PACTS-Assisted Thermal Proteome Profiling for Use in Identifying Peptide-Interacting Proteins

Bioactive peptides play important roles in various biological processes. However, the traditional methods for profiling the peptide-interacting proteins require modifications to the peptide molecules, often leading to false identifications. We found that the interaction between peptide ligands and protein receptors induced significant changes in the abundance of the interacting proteins, which is a signature indicating the interaction and providing complementary information for use in the classical thermal proteome profiling (TPP) technique. Herein, we developed a novel Peptide-ligand-induced Abundance Change of proTeinS (PACTS)-assisted TPP strategy for the identification of peptide-interacting proteins based on the peptide-ligand-induced change in protein abundance. The utility and efficacy of this approach were demonstrated by the identification of the interaction of the protein 3-phosphoinositide-dependent protein kinase 1 (PDPK1) and PDPK1-interacting fragment (PIF) pair and by large-scale profiling of the interacting proteins of PIF. The PACTS-assisted TPP approach was applied to describe the interactome of amyloid beta (Aβ) 1-42 in THP-1 cells and resulted in the identification of 103 interacting proteins. Validation experiments indicated that Aβ1-42 interacted directly with fatty acid synthase and inhibited its enzymatic activity, providing insights into fatty acid metabolic disorders in Alzheimer’s disease (AD). Overall, PACTS-assisted TPP is an efficient approach, and the newly identified Aβ-interacting proteins provide rich resources for the research on AD.
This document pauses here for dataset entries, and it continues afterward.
Definition facet_value (f : RecordField) (g : sqlval * Z) : result fault FacetValue :=
  value ← (match filter_mode f with
           | MembershipOf => match g.1 with SqlText s => Ok (jstr s) | _ => Raise UnavailableFault end
           | _ => trusted (decode_field f g.1)
           end);
  discovered (make_facet_value {| fv_value := value; fv_count := g.2 |}).

Definition facet_observation (s : store) (principal : pystr) (sp : RecordSpecification) (entity field : pystr)
  : result fault FacetObservation :=
  f ← trusted (spec_field sp entity field);
  rows ← entity_table s principal entity;
  groups ← (match facet_groups f (owned_rows principal rows) with Ok g => Ok g | Raise _ => Raise UnavailableFault end);
  values ← mapR (facet_value f) groups;
  discovered (make_facet_observation {| fo_entity := entity; fo_field := field; fo_values := values |}).

(** The facets of a summary: server-managed fields have none. *)
Definition summary_facets (s : store) (principal : pystr) (sp : RecordSpecification) : result fault (list FacetObservation) :=
  mapR (fun t => facet_observation s principal sp (rt_entity_name t) (rt_field_name t))
    (List.filter (fun t => match spec_entity sp (rt_entity_name t) with
                           | Some e => bool_decide (rt_field_name t ∈ map fd_name (domain_fields e))
                           | None => false
                           end) (sp_facets sp)).

(** [_branch_cards]. *)
Definition card_leb (x y : UUID * branch_row) : bool :=
  let tx := encode_time (b_updated_at x.2) in
  let ty := encode_time (b_updated_at y.2) in
  str_ltb ty tx || (bool_decide (tx = ty) && str_leb (uuid_str x.1) (uuid_str y.1)).

Definition members_in_role (s : store) (principal : pystr) (branch : UUID) (role : BranchRole) : Z :=
  Z.of_nat (length (List.filter (fun e : member_key * membership =>
    let '(p, _, _, b) := e.1 in bool_decide (p = principal) && (b =? branch)%N && bool_decide (m_role e.2 = role))
    (map_to_list (st_members s)))).

Definition branch_card (s : store) (principal : pystr) (e : UUID * branch_row) : result fault BranchCard :=
  let b := e.2 in
  given ← trusted (
    id ← read_id e.1;
    parent ← parse_parent (uuid_json (b_parent b));
    created ← read_time (b_created_at b);
    updated ← read_time (b_updated_at b);
    version ← revision (b_revision b);
    Some {| bv_id := id; bv_slug := b_slug b; bv_title := b_title b; bv_intent := b_intent b; bv_type := b_type b;
            bv_parent := parent; bv_status := b_status b; bv_summary := b_summary b; bv_created_at := created;
            bv_updated_at := updated; bv_revision := version |});
  v ← discovered (make_branch given);
  discovered (make_branch_card {| bc_branch := v; bc_primary := members_in_role s principal e.1 Primary;
                                  bc_related := members_in_role s principal e.1 Related |}).
(* ===== verification/DiscoverySpec.v ===== *)
(** * DiscoverySpec: what a maintenance scan finds

    The candidates of a scan are the first of one list: scan by scan, entity by
    entity and in the order of their ids, the records in scope that the scan is
    about. *)
From S2P Require Import Relational.
From S2P Require Export Discovery PagesSpec StoreInvariant.
From S2P Require Import Prelude Values Json JsonText Sha256 Manifest.

(** ** Ids in strict order *)
Definition id_before (u v : UUID) : Prop := after_id (Some u) v = true.

Lemma id_before_asym u v : id_before u v -> ~ id_before v u.
Proof.
  unfold id_before. intros Huv Hvu. pose proof (later_asymmetric (u, tt) (v, tt) Huv) as Hn. cbn [fst] in Hn.
  unfold later in Hn. cbn [fst] in Hn. congruence.
Qed.

(** A sorted list that has the first [n] of another, and nothing else, starts
    with them. *)
Lemma sorted_prefix (f u : list UUID) n :
  StronglySorted id_before f -> StronglySorted id_before u ->
  (forall x, x ∈ f -> x ∈ u) -> (forall x, x ∈ take n u -> x ∈ f) -> take n f = take n u.
Proof.
  intros Hf Hu. revert f n Hf. induction Hu as [|x u Hu IH Hx]; intros f n Hf Hin Hfirst.
  { destruct f as [|y f]; [done|]. destruct (not_elem_of_nil y). apply Hin. by left. }
  destruct n as [|n]; [done|]. rewrite Forall_forall in Hx.
  assert (x ∈ f) as Hxf by (apply Hfirst; by left).
  destruct f as [|y f]; [by apply elem_of_nil in Hxf|]. apply StronglySorted_inv in Hf as [Hf Hy]. rewrite Forall_forall in Hy.
  assert (y = x) as ->.
  { assert (y ∈ x :: u) as [->|Hyu]%elem_of_cons by (apply Hin; by left); [done|].
    apply elem_of_cons in Hxf as [->|Hxf]; [done|]. by destruct (id_before_asym y x (Hy _ Hxf) (Hx _ Hyu)). }
  assert (forall z, z ∈ f -> z <> x) as Hne.
  { intros z Hz ->. specialize (Hy _ Hz). by destruct (id_before_asym _ _ Hy Hy). }
  cbn [take]. f_equal. apply IH; [done| |].
  - intros z Hz. assert (z ∈ x :: u) as [->|]%elem_of_cons by (apply Hin; by right); [by destruct (Hne x Hz)|done].
  - intros z Hz. assert (z ∈ x :: f) as [->|]%elem_of_cons by (apply Hfirst; cbn [take]; by right); [|done].
    apply elem_of_take in Hz as (i & Hi & _). apply list_elem_of_lookup_2, Hx in Hi. by destruct (id_before_asym _ _ Hi Hi).
Qed.

(** A row that is among the first of a selection is among the first of every
    narrower selection that has it. *)
Lemma filter_first {A} (p q : A -> bool) l n x :
  (forall y, p y = true -> q y = true) -> x ∈ take n (List.filter q l) -> p x = true -> x ∈ take n (List.filter p l).
Proof.
  intros Hpq. revert n; induction l as [|y l IH]; intros n Hx Hp; [destruct n; done|].
  cbn [List.filter] in *. destruct (q y) eqn:Eq.
  - destruct n as [|n]; [by apply elem_of_nil in Hx|]. cbn [take] in Hx. apply elem_of_cons in Hx as [->|Hx].
    + rewrite Hp. cbn [take]. by left.
    + destruct (p y); [cbn [take]; right; by apply IH|]. specialize (IH n Hx Hp).
      apply elem_of_take in IH as (i & Hi & Hlt). apply elem_of_take. exists i. split; [done|lia].
  - destruct (p y) eqn:Ep; [by rewrite (Hpq y Ep) in Eq|]. by apply IH.
Qed.

Lemma ordered_ids {A} (l : list (UUID * A)) : ordered fst later l -> StronglySorted id_before (map fst l).
Proof.
  unfold ordered. induction 1 as [|x l Hl IH Hx]; cbn [map]; constructor; [done|].
  rewrite Forall_forall in Hx. apply Forall_forall. intros v (y & -> & Hy)%elem_of_map. by apply Hx.
Qed.

Section scans.
Context `{FloatRead} `{IsoDates} `{JulianDays}.

(** ** Candidates *)
Definition key_of_candidate (c : MaintenanceCandidate) : ScanType * pystr * UUID := (mc_scan c, mc_entity c, mc_id c).

Lemma candidate_key t entity id detail c :
  (0 < id < 2 ^ 128)%N -> candidate t entity id detail = Ok c -> key_of_candidate c = (t, entity, id).
Proof.
  intros Hid. unfold candidate, found_id. rewrite (read_id_spec _ Hid). cbn [trusted mbind result_bind].
  intros (frozen & _ & Hc)%bind_Ok. unfold make_candidate in Hc.
  destruct (require_entity _) as [[]|[]]; [|done..]. destruct (require_uuid _) as [[]|[]]; [|done..].
  by injection Hc as <-.
Qed.

Lemma entity_table_rows s principal entity rows : entity_table s principal entity = Ok rows -> rows = table_rows s entity.
Proof.
  unfold entity_table, table_rows. destruct (negb _); [done|]. destruct (st_tables s !! entity); [by intros [= ->]|done].
Qed.

Lemma scope_ordered s principal entity branch rows :
  ids_ok rows -> ordered fst later (scope_rows s principal entity branch rows).
Proof. intros Hids. by apply ordered_filter, by_id_ordered. Qed.

Lemma scope_ids s principal entity branch rows (r : UUID * row) :
  ids_ok rows -> r ∈ scope_rows s principal entity branch rows -> (0 < r.1 < 2 ^ 128)%N.
Proof. intros Hids [Hr%list_elem_of_In%by_id_in _]%list_elem_of_In%filter_In. apply Hids. by eexists. Qed.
生物活性肽在多种生物学过程中发挥重要作用。然而，传统的肽相互作用蛋白谱分析方法需要对肽分子进行修饰，这往往会导致假阳性鉴定结果。我们发现，肽配体与蛋白受体之间的相互作用会引发相互作用蛋白的丰度发生显著变化，这一特征可作为相互作用发生的标志，并为经典热蛋白质组分析（thermal proteome profiling, TPP）技术提供补充信息。据此，我们开发了一种全新的肽配体诱导蛋白丰度变化（Peptide-ligand-induced Abundance Change of proTeinS, PACTS）辅助TPP策略，该策略基于肽配体诱导的蛋白丰度变化来鉴定肽相互作用蛋白。通过对3-磷酸肌醇依赖性蛋白激酶1（3-phosphoinositide-dependent protein kinase 1, PDPK1）与PDPK1相互作用片段（PDPK1-interacting fragment, PIF）的配对相互作用进行鉴定，以及对PIF的相互作用蛋白进行大规模谱分析，证实了该方法的实用性与有效性。我们将PACTS辅助TPP策略应用于THP-1细胞中β淀粉样蛋白1-42（amyloid beta, Aβ 1-42）的相互作用组研究，共鉴定得到103种相互作用蛋白。验证实验表明，Aβ1-42可直接与脂肪酸合酶结合并抑制其酶活性，这为阿尔茨海默病（Alzheimer’s disease, AD）中的脂肪酸代谢紊乱研究提供了新的视角。综上，PACTS辅助TPP是一种高效的研究方法，新鉴定得到的Aβ相互作用蛋白为阿尔茨海默病的相关研究提供了丰富的资源。